A/ Le contrôle social

1-La socialisation

2-Régulation sociale et conflits

B/ Les classes sociales

1-Les analyses en termes de conflit

2-Les analyses en termes de stratification

II -  Les conflits sociaux

A/ Les conflits de classe

1-La lutte des classes

2-Les conflits du travail

B/ Les conflits sociaux aujourd’hui

1-L’action collective

2- Les nouveaux mouvements sociaux

Conclusion

Introduction

+ Dans les sociétés démocratiques, les hommes naissent «libres et égaux en droit ». On ne rencontre plus de castes où la destinée des individus est programmée à la naissance (ex : en Inde). En France, les anciens ordres ont disparu depuis la Révolution. Mais si les classes sociales semblent plus ouvertes en théorie, de nombreux indicateurs tendent à prouver qu’elles se reproduisent aussi de génération en génération.

+ On étudiera d’abord comment évoluent les rapports sociaux à travers la socialisation des individus avant d’aborder la thématique des conflits.

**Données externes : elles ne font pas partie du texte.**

(** [s.endsWith(suffix)] *)
Definition endsWith (s suffix : string) : bool :=
  (String.length suffix <=? String.length s)%nat &&
  String.eqb (string_drop (String.length s - String.length suffix) s) suffix.

(** [s.replace(pattern, replacement)] for a string pattern and a
    replacement without [$]: only the first occurrence is replaced, and a
    string without occurrence is returned as it is. *)
Fixpoint replace (s pattern replacement : string) {struct s} : string :=
  if String.prefix pattern s
  then replacement ++ string_drop (String.length pattern) s
  else match s with
       | EmptyString => EmptyString
       | String c s' => String c (replace s' pattern replacement)
       end.

(** Whether a character occurs in a string. *)
Fixpoint has_char (c : Ascii.ascii) (s : string) : bool :=
  match s with
  | EmptyString => false
  | String a s' => Ascii.eqb a c || has_char c s'
  end.

(** [path.basename(p)] for a path that does not end in a slash: what
    follows the last slash, or the whole path when it has none. *)
Fixpoint basename (p : string) : string :=
  match p with
  | EmptyString => EmptyString
  | String c p' =>
      if has_char "/" p' then basename p'
      else if Ascii.eqb c "/" then p' else p
  end.

(** The decimal digits of a non-negative integer, as string concatenation
    prints [Date.now()]. *)
Definition decimal (n : N) : string := NilEmpty.string_of_uint (N.to_uint n).

(** [filename] of the disk storage: ['recording_' + Date.now() + '.wav']. *)
Definition storage_filename (now : N) : string :=
  "recording_" ++ decimal now ++ ".wav".

(** [req.file] as multer's disk storage fills it: the name chosen by
    [filename] and the path of that name inside the destination
    ['uploads/']. *)
Record MulterFile := mkFile {
  filename : string;
  path : string
}.

Definition diskStorage (now : N) : MulterFile :=
  {| filename := storage_filename now;
     path := "uploads/" ++ storage_filename now |}.

(** A response: [res.status(code).send(body)] or [res.json(body)]. *)
Inductive Response (A : Type) :=
| Send (code : Z) (body : string)
| Json (body : A).
Arguments Send {A} code body.
Arguments Json {A} body.

(** The body of the upload route's success response. *)
Record Converted := mkConverted {
  message : string;
  originalFile : string;
  pcmFile : string
}.

(** The upload route of [server2.js].  [file] is [req.file] (absent when
    the request carried no file), [content] the bytes of the stored
    upload, [highWaterMark] the chunk size of the read stream, and
    [writeError] tells whether the write stream emitted ['error'].  The
    result is the response and, when the conversion finished, the file it
    wrote: its path and its bytes. *)
Definition upload (file : option MulterFile) (content : Buffer)
    (highWaterMark : nat) (writeError : bool)
  : Response Converted * option (string * Buffer) :=
  match file with
  | None => (Send 400 "No file uploaded.", None)
  | Some f =>
      let inputPath := path f in
      let outputPath := replace inputPath ".wav" "_pcm.wav" in
      if writeError then (Send 500 "Error converting file", None)
      else
        (Json {| message := "File uploaded and converted successfully";
                 originalFile := filename f;
                 pcmFile := basename outputPath |},
         Some (outputPath, convert highWaterMark content))
  end.

(** The [fs.Stats] fields read by the handlers (times in milliseconds). *)
Record Stats := mkStats {
  size : Z;
  mtime : Z;
  birthtime : Z
}.

(** The upload directory: the names [fs.readdir] lists, in its order,
    each with what [fs.statSync] finds under that name; [None] marks a
    listed name that cannot be stat'ed (a link whose target is gone, a
    file removed since the listing). *)
Abbreviation Dir := (list (string * option Stats)) (only parsing).

(** [fs.statSync(path.join(dir, file))]: the stats found under that
    name; [None] stands for the exception thrown when the name is not in
    the directory or cannot be stat'ed. *)
Fixpoint statSync (d : Dir) (file : string) : option Stats :=
  match d with
  | [] => None
  | (n, st) :: d' => if String.eqb n file then st else statSync d' file
  end.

I – L’évolution des rapports sociaux

A/ Le contrôle social                                                                    

La socialisation remplit une fonction d’homogénéisation et l’individu doit se conformer aux normes dominantes dans une perspective d’intégration à la société. C’est la socialisation qui permet donc aux individus de trouver leur place dans la société, on peut dire que la réussite de la socialisation assure ainsi la régulation sociale.

1- La socialisation

+ Les rapports sociaux sont des interactions s’inscrivant dans une structure de rôles (ex : rapports de domination ou d’égalité entre classes, entre sexes, etc.). Ces rapports sociaux sont déterminés par la perception du statut que l’on occupe dans la société et c’est la socialisation qui permet aux individus de construire leur identité sociale. Ainsi, l’apprentissage des rôles sociaux leur permet d’intérioriser la culture du groupe. Mais cet apprentissage passe aussi par un mécanisme d’identification qui construit un individu à la fois unique et semblable à d’autres.

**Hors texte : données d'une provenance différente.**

Definition create (v : JsString.t) : Result t ValidationError :=
  let trimmed := JsString.trim v in
  match RGB_REGEX_match trimmed with
  | Some (r, g, b) =>
      let rNum := JsString.parseInt r in
      let gNum := JsString.parseInt g in
      let bNum := JsString.parseInt b in
      if (255 <? rNum) || (255 <? gNum) || (255 <? bNum) then
        Err (mkValidationError "color" "RGB values must be between 0 and 255")
      else
        let hex := 35%N :: JsString.hex2 rNum ++ JsString.hex2 gNum
                     ++ JsString.hex2 bNum in
        Ok (mk (JsString.toLowerCase hex))
  | None =>
      match HEX_REGEX_match trimmed with
      | Some hex => Ok (mk (35%N :: JsString.toLowerCase (expand hex)))
      | None =>
          Err (mkValidationError "color"
                 "must be in rgb(r,g,b) or #rrggbb/#rgb format")
      end
  end.

End HorseColor.

Module Horse.

Record HorseProps := mkProps {
  props_id : JsString.t;
  props_name : JsString.t;
  props_color : JsString.t;
  props_condition : JsNum.number
}.

Record t := mk {
  id : JsString.t;
  name : HorseName.t;
  color : HorseColor.t;
  condition : Condition.t
}.

(** The element type of the array handed to [combine]: the union
    [HorseName | HorseColor | Condition]. *)
Inductive component :=
| IsName (n : HorseName.t)
| IsColor (c : HorseColor.t)
| IsCondition (c : Condition.t).

Definition widen {A} (inj : A -> component) (r : Result A ValidationError)
  : Result component ValidationError :=
  match r with
  | Ok v => Ok (inj v)
  | Err e => Err e
  end.

Section WithIdFactory.

(** [createHorseId = createIdFactory('HorseId', isValidUUIDAny)] comes
    from [shared/types/branded], which is not among the sources; it is
    a parameter.  [None] stands for the exception it throws. *)
Variable createHorseId : JsString.t -> option JsString.t.

Definition create (props : HorseProps) : Result t ValidationError :=
  match createHorseId (props_id props) with
  | None => Err (mkValidationError "id" "must be a valid UUID")
  | Some id =>
      let nameResult := HorseName.create (props_name props) in
      let colorResult := HorseColor.create (props_color props) in
      let conditionResult := Condition.create (props_condition props) in
      let combined :=
        Res.combine [widen IsName nameResult; widen IsColor colorResult;
                     widen IsCondition conditionResult] in
      match combined with
      | Err e => Err e
      | Ok [IsName name; IsColor color; IsCondition condition] =>
          Ok (mk id name color condition)
      | Ok _ =>
          (* not reached: [combine] keeps the three values in place *)
          Err (mkValidationError "" "")
      end
  end.

End WithIdFactory.

End Horse.

Module Distance.

Definition VALID_DISTANCES : list Z := [1200; 1400; 1600; 1800; 2000; 2200].

Record t := mk { value : Z }.

(** [VALID_DISTANCES.includes(value)] *)
Definition includes (v : JsNum.number) : bool :=
  match v with
  | JsNum.Num q => existsb (fun d => Qeq_bool q (inject_Z d)) VALID_DISTANCES
  | _ => false
  end.

Definition create (v : JsNum.number) : Result t ValidationError :=
  if negb (includes v) then
    Err (mkValidationError "distance"
           "must be one of: 1200, 1400, 1600, 1800, 2000, 2200 meters")
  else Ok (mk (JsNum.toZ v)).

Definition meters (d : t) : Z := value d.

End Distance.

(** ** domain/events/RaceEvents.ts

    [eventId] and [occurredAt], which [BaseDomainEvent] fills from
    [crypto.randomUUID()] and the clock, are left out: nothing below reads
    them.  [aggregateId] is the [raceId] argument. *)
Module HorsePosition.
Record t := mk {
  horseId : JsString.t;
  horseName : JsString.t;
  position : Z;
  isFinished : bool
}.
End HorsePosition.

Module RaceResult.
Record t := mk {
  place : Z;
  horseId : JsString.t;
  horseName : JsString.t;
  finishPosition : Z
}.
End RaceResult.

Inductive DomainEvent :=
| RaceStarted (raceId : JsString.t) (horseCount : Z) (distance : Z)
| TurnCompleted (raceId : JsString.t) (turnNumber : Z)
    (positions : list HorsePosition.t)
| HorseFinished (raceId : JsString.t) (horseId : JsString.t)
    (horseName : JsString.t) (finishPosition : Z) (place : Z)
| RaceFinished (raceId : JsString.t) (results : list RaceResult.t).

Definition eventType (e : DomainEvent) : string :=
  match e with
  | RaceStarted _ _ _ => "RaceStarted"
  | TurnCompleted _ _ _ => "TurnCompleted"
  | HorseFinished _ _ _ _ _ => "HorseFinished"
  | RaceFinished _ _ => "RaceFinished"
  end.

Definition isTurnCompleted (e : DomainEvent) : bool :=
  match e with TurnCompleted _ _ _ => true | _ => false end.
Definition isHorseFinished (e : DomainEvent) : bool :=
  match e with HorseFinished _ _ _ _ _ => true | _ => false end.
Definition isRaceFinished (e : DomainEvent) : bool :=
  match e with RaceFinished _ _ => true | _ => false end.

(** ** domain/entities/RunningHorse.ts *)
Module RunningHorse.

Record t := mk {
  id : JsString.t;
  horse : Horse.t;
  position : Z;
  isFinished : bool
}.

Definition name (h : t) : JsString.t := HorseName.value (Horse.name (horse h)).
Definition condition (h : t) : Z := Condition.value (Horse.condition (horse h)).

(** [create(horse, id?)]; [uuid] is what [crypto.randomUUID()] returns if
    it is called, [createRunningHorseId] the factory of
    [shared/types/branded] ([None]: it throws). *)
Definition create (createRunningHorseId : JsString.t -> option JsString.t)
    (uuid : JsString.t) (horse : Horse.t) (id : option JsString.t) : option t :=
  runningHorseId ← match id with
                   | Some i => Some i
                   | None => createRunningHorseId uuid
                   end;
  Some (mk runningHorseId horse 0 false).

(** [movement = Math.floor(Math.random() * this.condition) + 1], where
    [random] is the value [Math.random()] returns. *)
Definition movement (random : Q) (h : t) : Z :=
  JsNum.floor (JsNum.mul random (inject_Z (condition h))) + 1.

(** [run(raceLength)]: the result and the horse after the call.
    [Math.random()] is called exactly when the horse is not finished. *)
Definition run (random : Q) (raceLength : Z) (h : t)
  : Result Z RaceError * t :=
  if isFinished h then (Err (HorseAlreadyFinishedError (id h)), h)
  else
    let movement := movement random h in
    let newPosition := position h + movement in
    if raceLength <=? newPosition
    then (Ok movement, mk (id h) (horse h) raceLength true)
    else (Ok movement, mk (id h) (horse h) newPosition (isFinished h)).

(** [getProgress(raceLength)].  A division by zero gives [NaN] or an
    infinity, which the product with 100 keeps and [Math.min] treats as
    JavaScript does. *)
Definition getProgress (raceLength : Z) (h : t) : JsNum.number :=
  if raceLength =? 0 then
    if position h =? 0 then JsNum.NaN
    else if 0 <? position h then JsNum.Num 100
    else JsNum.NegInfinity
  else
    JsNum.Num
      (JsNum.min
         (JsNum.mul (JsNum.div (inject_Z (position h)) (inject_Z raceLength)) 100)
         100).

End RunningHorse.

(** ** domain/entities/Race.ts (with AggregateRoot.ts)

    [Race.create] builds one fresh [RunningHorse] object per entry, so the
    lineup array [_horses] is the arena of the race's horse objects and a
    reference to one of them is its lineup index.  [_results] holds such
    references: it aliases the lineup, as in the source. *)
Module Race.

Record t := mk {
  id : JsString.t;
  horses : list RunningHorse.t;
  distance : Distance.t;
  results : list nat;
  isStarted : bool;
  turnCount : Z;
  domainEvents : list DomainEvent
}.

(** The array [_horses] as references. *)
Definition lineup (r : t) : list nat := seq 0 (length (horses r)).

(** The getter [results]: the referenced horses. *)
Definition resultHorses (r : t) : list RunningHorse.t :=
  omap (fun ref => horses r !! ref) (results r).

Definition isFinished (r : t) : bool :=
  Nat.eqb (length (results r)) (length (horses r)).

Definition raceLength (r : t) : Z := Distance.meters (distance r).

Definition addDomainEvent (e : DomainEvent) (r : t) : t :=
  mk (id r) (horses r) (distance r) (results r) (isStarted r) (turnCount r)
     (domainEvents r ++ [e]).

Definition clearDomainEvents (r : t) : list DomainEvent * t :=
  (domainEvents r,
   mk (id r) (horses r) (distance r) (results r) (isStarted r) (turnCount r) []).

Section WithIdFactories.

Variable createRaceId : JsString.t -> option JsString.t.
Variable createRunningHorseId : JsString.t -> option JsString.t.

(** [horses.map((horse) => RunningHorse.create(horse))]; [k] counts the
    calls of [crypto.randomUUID()] made so far. *)
Fixpoint createAll (randomUUID : nat -> JsString.t) (k : nat)
    (hs : list Horse.t) : option (list RunningHorse.t) :=
  match hs with
  | [] => Some []
  | horse :: rest =>
      h ← RunningHorse.create createRunningHorseId (randomUUID k) horse None;
      hs' ← createAll randomUUID (S k) rest;
      Some (h :: hs')
  end.

(** [Race.create(horses, distance, id?)]; [randomUUID k] is the value of
    the [k]-th call of [crypto.randomUUID()]; [None] is an exception
    thrown by an id factory. *)
Definition create (randomUUID : nat -> JsString.t) (hs : list Horse.t)
    (distance : Distance.t) (id : option JsString.t)
  : option (Result t RaceError) :=
  if Nat.eqb (length hs) 0 then Some (Err NoHorsesError)
  else
    '(raceId, k) ← match id with
                   | Some i => Some (i, 0%nat)
                   | None => i ← createRaceId (randomUUID 0%nat); Some (i, 1%nat)
                   end;
    runningHorses ← createAll randomUUID k hs;
    Some (Ok (mk raceId runningHorses distance [] false 0 [])).

End WithIdFactories.

Definition start (r : t) : Result unit RaceError * t :=
  if isFinished r then (Err (RaceAlreadyFinishedError (id r)), r)
  else
    let r' :=
      if negb (isStarted r) then
        addDomainEvent
          (RaceStarted (id r) (Z.of_nat (length (horses r)))
             (Distance.value (distance r)))
          (mk (id r) (horses r) (distance r) (results r) true (turnCount r)
              (domainEvents r))
      else r in
    (Ok tt, r').

(** The loop [for (const horse of this._horses)] of [turn]: [hs] is the
    part of the lineup still to visit, [i] the index of its head, [k] the
    number of calls of [Math.random()] made so far in this turn.  Returns
    the horses after the moves and [newlyFinished]. *)
Fixpoint moveHorses (random : nat -> Q) (raceLength : Z) (k i : nat)
    (hs : list RunningHorse.t) (newlyFinished : list nat)
  : list RunningHorse.t * list nat :=
  match hs with
  | [] => ([], newlyFinished)
  | horse :: rest =>
      if negb (RunningHorse.isFinished horse) then
        let wasFinishedBefore := RunningHorse.isFinished horse in
        let '(_, horse') := RunningHorse.run (random k) raceLength horse in
        let newlyFinished' :=
          if RunningHorse.isFinished horse' && negb wasFinishedBefore
          then newlyFinished ++ [i] else newlyFinished in
        let '(rest', nf) :=
          moveHorses random raceLength (S k) (S i) rest newlyFinished' in
        (horse' :: rest', nf)
      else
        let '(rest', nf) :=
          moveHorses random raceLength k (S i) rest newlyFinished in
        (horse :: rest', nf)
  end.

(** [this._horses.indexOf(a)] *)
Fixpoint indexOf_from (i : Z) (l : list nat) (a : nat) : Z :=
  match l with
  | [] => -1
  | b :: l' => if Nat.eqb b a then i else indexOf_from (i + 1) l' a
  end.

Definition indexOf (l : list nat) (a : nat) : Z := indexOf_from 0 l a.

L’identité sociale d’un individu comprend donc à la fois une personnalité sociale, c’est-à-dire un ensemble de traits communs à un groupe d’individus partageant les mêmes appartenances et les mêmes statuts, et une personnalité individuelle, c’est-à-dire un ensemble de conduites et de traits propres à l’individu lui-même et présentant une certaine stabilité.

La socialisation réalise donc une double intégration sociale, par assimilation à la culture du groupe, et personnelle, au travers de la construction de l’identité. La socialisation se fait par l’intermédiaire des instances de socialisation dont les principales sont la famille, l’école, le groupe des pairs, les médias.

+ Selon DURKHEIM, La socialisation se ramène à un apprentissage par conditionnement, conduisant à un certain conformisme. On peut dire que la société produit les individus dont elle a besoin, il y a donc un phénomène d’intériorisation des modèles de comportement pour l’individu lui permettant de s’adapter à la société et assurant la reproduction sociale.

Au contraire l’approche interactionniste, dans la tradition Wébérienne, privilégie le rôle de l’individu qui est son propre acteur social, c’est-à-dire qu’il participe activement aux rôles qui lui sont proposés tout en conservant une certaine distance, lui permettant de s’adapter aux éventuels conflits de normes qui pourraient intervenir. L’individu n’est, donc pas un pur récepteur, il construit lui-même sa propre identité à travers des groupes de référence. L’autonomie de l’acteur devient alors un facteur du changement social.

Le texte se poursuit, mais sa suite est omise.